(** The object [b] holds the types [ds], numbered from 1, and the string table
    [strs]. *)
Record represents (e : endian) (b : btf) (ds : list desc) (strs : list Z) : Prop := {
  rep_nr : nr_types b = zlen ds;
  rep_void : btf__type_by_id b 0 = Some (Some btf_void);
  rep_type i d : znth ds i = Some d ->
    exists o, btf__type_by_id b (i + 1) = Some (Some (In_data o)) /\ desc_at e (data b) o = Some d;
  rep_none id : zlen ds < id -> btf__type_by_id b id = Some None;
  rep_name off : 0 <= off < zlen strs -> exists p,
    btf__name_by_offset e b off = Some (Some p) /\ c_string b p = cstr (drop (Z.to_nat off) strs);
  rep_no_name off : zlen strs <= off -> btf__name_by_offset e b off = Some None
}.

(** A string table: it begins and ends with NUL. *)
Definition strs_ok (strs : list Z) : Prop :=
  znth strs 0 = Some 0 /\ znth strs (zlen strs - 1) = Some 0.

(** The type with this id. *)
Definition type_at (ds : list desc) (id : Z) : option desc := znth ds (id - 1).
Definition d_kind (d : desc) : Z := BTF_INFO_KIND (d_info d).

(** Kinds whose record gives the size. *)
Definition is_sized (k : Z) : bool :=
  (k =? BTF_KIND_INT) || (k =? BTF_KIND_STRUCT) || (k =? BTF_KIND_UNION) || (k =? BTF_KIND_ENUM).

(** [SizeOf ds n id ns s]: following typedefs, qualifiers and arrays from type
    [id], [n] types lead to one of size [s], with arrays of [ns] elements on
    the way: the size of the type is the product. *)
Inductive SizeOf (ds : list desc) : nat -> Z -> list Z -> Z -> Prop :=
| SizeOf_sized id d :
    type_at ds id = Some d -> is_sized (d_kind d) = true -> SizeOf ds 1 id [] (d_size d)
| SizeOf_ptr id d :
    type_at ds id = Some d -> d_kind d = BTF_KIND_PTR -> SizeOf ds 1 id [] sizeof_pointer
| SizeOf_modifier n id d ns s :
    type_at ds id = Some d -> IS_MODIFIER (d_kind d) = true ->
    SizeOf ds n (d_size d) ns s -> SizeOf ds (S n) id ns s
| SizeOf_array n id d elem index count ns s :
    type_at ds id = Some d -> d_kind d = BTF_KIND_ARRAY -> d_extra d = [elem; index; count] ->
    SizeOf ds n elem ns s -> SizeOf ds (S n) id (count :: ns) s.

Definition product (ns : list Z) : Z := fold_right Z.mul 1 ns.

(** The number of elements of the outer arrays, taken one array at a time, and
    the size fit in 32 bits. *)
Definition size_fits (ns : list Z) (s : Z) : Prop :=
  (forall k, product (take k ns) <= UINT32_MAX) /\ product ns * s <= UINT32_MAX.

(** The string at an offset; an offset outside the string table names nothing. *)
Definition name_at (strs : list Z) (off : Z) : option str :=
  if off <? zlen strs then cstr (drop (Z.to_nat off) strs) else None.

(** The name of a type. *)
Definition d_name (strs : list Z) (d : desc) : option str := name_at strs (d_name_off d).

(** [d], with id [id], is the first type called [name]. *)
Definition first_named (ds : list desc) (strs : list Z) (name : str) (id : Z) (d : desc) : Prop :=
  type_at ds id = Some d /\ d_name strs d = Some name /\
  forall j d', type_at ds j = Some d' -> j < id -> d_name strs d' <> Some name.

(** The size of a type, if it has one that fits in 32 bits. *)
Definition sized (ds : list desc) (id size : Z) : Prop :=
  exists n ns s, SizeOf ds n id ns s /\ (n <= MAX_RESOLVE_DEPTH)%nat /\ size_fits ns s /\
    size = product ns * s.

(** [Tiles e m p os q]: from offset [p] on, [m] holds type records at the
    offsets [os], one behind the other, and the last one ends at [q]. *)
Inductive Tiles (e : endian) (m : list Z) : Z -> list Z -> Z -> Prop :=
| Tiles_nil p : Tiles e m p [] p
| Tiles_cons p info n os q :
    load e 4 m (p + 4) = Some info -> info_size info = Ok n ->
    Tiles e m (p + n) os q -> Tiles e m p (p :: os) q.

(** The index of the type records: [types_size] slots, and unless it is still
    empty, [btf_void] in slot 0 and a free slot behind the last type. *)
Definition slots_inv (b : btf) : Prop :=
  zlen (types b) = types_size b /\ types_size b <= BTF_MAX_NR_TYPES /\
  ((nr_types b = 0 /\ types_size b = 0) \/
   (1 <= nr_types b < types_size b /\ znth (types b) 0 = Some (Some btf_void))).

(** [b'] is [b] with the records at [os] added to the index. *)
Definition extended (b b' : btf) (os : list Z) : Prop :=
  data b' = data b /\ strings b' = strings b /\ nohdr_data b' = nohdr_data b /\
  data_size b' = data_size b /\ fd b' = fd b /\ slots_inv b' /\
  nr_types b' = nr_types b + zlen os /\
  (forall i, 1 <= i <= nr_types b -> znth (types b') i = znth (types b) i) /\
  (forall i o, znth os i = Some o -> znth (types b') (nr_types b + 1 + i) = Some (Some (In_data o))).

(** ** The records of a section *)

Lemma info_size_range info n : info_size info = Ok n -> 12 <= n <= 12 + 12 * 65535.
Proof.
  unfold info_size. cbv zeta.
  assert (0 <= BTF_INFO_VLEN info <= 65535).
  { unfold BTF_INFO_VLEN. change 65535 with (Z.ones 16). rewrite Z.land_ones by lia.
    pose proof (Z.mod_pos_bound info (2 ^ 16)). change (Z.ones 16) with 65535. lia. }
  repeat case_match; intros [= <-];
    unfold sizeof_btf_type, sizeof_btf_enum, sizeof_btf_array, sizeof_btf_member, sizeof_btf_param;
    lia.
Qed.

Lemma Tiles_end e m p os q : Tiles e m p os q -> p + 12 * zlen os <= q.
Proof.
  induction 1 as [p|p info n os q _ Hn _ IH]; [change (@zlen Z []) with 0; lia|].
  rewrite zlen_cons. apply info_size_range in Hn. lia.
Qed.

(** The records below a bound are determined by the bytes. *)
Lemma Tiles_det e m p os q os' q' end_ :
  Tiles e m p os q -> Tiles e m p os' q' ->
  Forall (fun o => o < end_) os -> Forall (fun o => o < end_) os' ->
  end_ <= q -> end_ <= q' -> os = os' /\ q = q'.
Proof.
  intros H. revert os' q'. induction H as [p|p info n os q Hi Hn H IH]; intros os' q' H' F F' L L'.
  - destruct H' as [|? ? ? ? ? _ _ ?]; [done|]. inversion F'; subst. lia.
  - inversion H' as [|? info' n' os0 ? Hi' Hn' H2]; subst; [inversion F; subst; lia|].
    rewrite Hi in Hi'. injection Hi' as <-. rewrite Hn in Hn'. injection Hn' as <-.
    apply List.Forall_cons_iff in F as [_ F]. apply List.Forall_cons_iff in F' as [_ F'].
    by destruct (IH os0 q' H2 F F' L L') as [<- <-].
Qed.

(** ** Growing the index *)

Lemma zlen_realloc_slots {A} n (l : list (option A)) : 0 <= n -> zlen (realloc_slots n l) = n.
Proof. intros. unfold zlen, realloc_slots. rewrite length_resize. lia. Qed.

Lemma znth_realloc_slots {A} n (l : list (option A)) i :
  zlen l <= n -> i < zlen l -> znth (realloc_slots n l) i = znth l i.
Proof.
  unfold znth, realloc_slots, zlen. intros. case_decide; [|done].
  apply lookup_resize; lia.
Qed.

━━━

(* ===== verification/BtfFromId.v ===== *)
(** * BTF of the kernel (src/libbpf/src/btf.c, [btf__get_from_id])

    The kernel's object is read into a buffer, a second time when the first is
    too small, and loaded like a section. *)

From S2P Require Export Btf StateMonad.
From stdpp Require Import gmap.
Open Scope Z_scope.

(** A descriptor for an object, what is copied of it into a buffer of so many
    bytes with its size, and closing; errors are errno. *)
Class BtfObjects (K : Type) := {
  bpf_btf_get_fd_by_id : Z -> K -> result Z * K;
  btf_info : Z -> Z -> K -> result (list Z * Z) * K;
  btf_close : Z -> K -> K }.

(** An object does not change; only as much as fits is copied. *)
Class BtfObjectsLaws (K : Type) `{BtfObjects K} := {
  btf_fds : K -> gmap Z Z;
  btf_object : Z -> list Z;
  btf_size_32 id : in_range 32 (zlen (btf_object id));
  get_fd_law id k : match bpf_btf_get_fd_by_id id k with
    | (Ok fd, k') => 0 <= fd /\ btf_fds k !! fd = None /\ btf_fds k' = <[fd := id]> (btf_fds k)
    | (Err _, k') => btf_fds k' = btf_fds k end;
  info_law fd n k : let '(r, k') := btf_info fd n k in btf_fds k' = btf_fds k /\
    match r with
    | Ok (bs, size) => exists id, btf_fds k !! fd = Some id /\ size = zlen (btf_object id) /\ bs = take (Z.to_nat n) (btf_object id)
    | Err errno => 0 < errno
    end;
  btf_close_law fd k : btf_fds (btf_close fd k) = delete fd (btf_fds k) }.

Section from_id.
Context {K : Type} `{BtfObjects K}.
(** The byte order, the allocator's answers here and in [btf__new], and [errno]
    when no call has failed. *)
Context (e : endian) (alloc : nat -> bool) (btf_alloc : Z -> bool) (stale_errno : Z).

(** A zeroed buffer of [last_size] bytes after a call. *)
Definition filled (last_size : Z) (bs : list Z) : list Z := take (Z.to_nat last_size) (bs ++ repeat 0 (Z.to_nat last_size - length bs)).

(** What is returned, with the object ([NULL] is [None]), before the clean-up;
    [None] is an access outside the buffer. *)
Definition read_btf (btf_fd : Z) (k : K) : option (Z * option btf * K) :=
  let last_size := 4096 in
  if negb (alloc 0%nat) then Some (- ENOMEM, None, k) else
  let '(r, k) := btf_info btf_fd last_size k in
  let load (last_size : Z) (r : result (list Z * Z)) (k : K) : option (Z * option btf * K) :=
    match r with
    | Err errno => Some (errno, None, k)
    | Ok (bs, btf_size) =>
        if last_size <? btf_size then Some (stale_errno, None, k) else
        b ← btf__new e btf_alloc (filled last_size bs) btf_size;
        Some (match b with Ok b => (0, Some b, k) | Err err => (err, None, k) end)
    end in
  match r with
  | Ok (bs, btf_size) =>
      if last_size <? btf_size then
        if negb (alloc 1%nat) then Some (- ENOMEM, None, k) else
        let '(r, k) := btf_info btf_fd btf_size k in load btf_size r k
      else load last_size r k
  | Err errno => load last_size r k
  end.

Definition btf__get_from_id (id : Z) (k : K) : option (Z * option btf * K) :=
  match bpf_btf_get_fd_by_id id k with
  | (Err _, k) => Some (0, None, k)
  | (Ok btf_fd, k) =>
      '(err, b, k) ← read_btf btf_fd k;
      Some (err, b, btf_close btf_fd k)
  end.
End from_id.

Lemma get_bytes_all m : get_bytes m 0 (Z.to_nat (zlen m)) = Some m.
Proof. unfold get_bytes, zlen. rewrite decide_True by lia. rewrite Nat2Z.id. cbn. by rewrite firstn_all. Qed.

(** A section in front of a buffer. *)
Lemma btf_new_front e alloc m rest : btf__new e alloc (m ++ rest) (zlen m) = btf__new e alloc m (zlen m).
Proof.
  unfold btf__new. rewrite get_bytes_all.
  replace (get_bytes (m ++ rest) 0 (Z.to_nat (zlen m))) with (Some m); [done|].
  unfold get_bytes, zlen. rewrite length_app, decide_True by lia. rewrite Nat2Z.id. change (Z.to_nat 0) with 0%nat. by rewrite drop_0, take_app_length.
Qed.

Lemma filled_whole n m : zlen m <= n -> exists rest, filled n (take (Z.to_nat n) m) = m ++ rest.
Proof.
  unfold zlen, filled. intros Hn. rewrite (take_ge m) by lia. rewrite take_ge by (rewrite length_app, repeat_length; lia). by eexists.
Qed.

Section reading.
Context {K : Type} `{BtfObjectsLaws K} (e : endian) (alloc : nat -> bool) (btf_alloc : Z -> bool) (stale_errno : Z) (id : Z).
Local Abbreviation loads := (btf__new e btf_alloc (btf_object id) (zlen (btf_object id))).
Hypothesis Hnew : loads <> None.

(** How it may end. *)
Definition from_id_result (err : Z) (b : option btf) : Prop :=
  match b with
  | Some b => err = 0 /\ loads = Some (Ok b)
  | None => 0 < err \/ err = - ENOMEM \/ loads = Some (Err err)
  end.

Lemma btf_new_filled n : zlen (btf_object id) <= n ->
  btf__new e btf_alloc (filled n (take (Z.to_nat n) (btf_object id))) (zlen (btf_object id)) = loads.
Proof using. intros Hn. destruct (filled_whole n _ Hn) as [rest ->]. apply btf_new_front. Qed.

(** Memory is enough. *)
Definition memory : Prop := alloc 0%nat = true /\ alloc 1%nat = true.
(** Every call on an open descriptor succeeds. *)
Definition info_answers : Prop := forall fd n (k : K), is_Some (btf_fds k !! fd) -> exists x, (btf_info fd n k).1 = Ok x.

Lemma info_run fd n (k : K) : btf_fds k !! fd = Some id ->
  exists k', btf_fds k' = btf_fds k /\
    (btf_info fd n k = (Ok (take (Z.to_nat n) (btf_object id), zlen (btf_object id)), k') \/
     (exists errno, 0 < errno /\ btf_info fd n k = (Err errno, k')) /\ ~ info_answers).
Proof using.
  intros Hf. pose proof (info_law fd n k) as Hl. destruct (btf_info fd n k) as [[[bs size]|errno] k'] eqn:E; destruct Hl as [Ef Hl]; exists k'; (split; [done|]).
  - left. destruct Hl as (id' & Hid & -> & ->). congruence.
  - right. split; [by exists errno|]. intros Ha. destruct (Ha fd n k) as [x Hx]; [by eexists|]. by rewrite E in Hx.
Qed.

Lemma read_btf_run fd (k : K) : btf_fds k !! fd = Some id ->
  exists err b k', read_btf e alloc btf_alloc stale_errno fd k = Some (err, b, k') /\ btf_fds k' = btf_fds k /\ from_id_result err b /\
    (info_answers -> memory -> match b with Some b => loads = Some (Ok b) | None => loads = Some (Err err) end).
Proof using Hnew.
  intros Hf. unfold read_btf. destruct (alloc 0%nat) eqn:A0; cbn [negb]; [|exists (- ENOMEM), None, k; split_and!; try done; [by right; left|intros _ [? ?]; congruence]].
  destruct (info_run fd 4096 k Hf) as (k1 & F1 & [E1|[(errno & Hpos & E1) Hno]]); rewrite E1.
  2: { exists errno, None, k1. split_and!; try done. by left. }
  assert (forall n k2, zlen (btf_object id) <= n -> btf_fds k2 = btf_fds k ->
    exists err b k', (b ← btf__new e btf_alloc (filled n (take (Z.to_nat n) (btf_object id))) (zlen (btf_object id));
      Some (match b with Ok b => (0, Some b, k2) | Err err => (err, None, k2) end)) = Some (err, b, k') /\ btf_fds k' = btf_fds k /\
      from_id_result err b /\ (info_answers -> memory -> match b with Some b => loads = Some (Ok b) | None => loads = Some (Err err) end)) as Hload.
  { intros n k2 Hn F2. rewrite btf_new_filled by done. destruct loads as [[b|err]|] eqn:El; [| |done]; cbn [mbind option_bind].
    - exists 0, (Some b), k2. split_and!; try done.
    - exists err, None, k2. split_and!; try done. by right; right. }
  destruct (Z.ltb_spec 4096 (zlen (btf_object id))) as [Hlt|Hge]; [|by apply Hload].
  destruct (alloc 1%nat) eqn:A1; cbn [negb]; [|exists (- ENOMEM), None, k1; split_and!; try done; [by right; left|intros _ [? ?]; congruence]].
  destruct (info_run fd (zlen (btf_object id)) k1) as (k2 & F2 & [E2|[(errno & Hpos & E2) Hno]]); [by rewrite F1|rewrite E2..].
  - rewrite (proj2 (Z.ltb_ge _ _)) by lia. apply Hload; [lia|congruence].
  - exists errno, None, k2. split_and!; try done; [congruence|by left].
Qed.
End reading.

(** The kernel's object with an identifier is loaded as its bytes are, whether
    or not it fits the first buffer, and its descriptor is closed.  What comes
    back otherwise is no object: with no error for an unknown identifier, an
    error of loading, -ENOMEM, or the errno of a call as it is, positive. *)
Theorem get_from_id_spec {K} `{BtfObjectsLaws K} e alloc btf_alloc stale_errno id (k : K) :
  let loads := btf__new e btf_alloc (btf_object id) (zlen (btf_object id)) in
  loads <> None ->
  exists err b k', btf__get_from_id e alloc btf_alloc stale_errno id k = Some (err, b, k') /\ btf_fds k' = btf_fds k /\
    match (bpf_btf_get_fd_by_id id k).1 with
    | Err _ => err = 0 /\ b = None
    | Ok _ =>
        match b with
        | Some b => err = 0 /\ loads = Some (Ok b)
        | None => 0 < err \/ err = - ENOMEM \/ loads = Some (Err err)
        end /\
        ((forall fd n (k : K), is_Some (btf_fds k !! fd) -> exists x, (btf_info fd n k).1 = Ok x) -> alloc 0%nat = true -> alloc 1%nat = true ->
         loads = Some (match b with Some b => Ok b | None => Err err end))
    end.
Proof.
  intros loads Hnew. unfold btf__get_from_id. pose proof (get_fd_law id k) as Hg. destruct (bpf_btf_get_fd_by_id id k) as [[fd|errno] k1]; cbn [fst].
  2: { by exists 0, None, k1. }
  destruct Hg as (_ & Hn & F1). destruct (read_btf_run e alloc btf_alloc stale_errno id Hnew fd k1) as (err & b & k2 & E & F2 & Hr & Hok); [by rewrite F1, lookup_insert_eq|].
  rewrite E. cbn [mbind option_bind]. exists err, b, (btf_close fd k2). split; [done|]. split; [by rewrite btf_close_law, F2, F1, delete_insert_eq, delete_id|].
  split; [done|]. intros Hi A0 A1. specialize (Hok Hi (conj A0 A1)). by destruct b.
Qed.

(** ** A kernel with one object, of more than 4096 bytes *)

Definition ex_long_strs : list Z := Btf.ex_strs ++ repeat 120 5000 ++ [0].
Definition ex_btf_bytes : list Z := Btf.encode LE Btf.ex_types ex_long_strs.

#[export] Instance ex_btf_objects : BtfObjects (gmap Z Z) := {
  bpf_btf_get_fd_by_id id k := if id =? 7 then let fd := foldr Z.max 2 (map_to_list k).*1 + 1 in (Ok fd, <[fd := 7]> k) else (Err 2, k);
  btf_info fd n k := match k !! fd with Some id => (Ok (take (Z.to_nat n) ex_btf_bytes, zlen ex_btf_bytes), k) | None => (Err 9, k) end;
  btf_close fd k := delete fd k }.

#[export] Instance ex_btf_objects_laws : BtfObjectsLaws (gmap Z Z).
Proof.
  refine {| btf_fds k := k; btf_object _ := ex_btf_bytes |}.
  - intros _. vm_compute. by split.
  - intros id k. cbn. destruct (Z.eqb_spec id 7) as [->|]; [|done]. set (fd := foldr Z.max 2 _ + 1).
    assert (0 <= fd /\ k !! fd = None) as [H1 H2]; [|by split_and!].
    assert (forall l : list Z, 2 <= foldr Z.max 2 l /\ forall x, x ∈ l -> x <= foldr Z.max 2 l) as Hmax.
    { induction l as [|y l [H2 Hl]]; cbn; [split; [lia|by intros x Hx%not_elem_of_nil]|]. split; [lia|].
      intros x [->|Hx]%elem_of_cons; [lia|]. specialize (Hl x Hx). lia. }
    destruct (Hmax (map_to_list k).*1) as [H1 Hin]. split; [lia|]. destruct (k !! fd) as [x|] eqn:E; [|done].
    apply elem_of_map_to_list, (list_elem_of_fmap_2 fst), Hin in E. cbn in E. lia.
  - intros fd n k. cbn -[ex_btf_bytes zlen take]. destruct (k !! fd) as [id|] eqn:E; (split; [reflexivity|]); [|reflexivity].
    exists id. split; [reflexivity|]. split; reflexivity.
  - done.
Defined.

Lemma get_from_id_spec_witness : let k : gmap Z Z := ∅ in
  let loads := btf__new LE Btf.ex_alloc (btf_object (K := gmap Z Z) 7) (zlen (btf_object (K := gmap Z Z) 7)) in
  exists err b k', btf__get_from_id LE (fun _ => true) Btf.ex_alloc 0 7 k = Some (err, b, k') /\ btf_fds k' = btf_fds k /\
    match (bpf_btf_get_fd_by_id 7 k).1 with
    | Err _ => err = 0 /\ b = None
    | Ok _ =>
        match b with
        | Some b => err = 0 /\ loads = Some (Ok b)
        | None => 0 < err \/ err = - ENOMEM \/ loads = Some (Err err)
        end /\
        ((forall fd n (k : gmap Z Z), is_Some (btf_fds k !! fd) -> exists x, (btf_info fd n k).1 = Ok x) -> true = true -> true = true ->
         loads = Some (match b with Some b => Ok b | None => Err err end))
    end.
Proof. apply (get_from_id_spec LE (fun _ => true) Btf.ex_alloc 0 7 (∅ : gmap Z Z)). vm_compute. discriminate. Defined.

━━━

▶ ASSIGNED TASK
In the material above, find each line that has the string "mbind" and return it.

▶ RESULT FOR THIS TASK
  { intros n k2 Hn F2. rewrite btf_new_filled by done. destruct loads as [[b|err]|] eqn:El; [| |done]; cbn [mbind option_bind].
  rewrite E. cbn [mbind option_bind]. exists err, b, (btf_close fd k2). split; [done|]. split; [by rewrite btf_close_law, F2, F1, delete_insert_eq, delete_id|].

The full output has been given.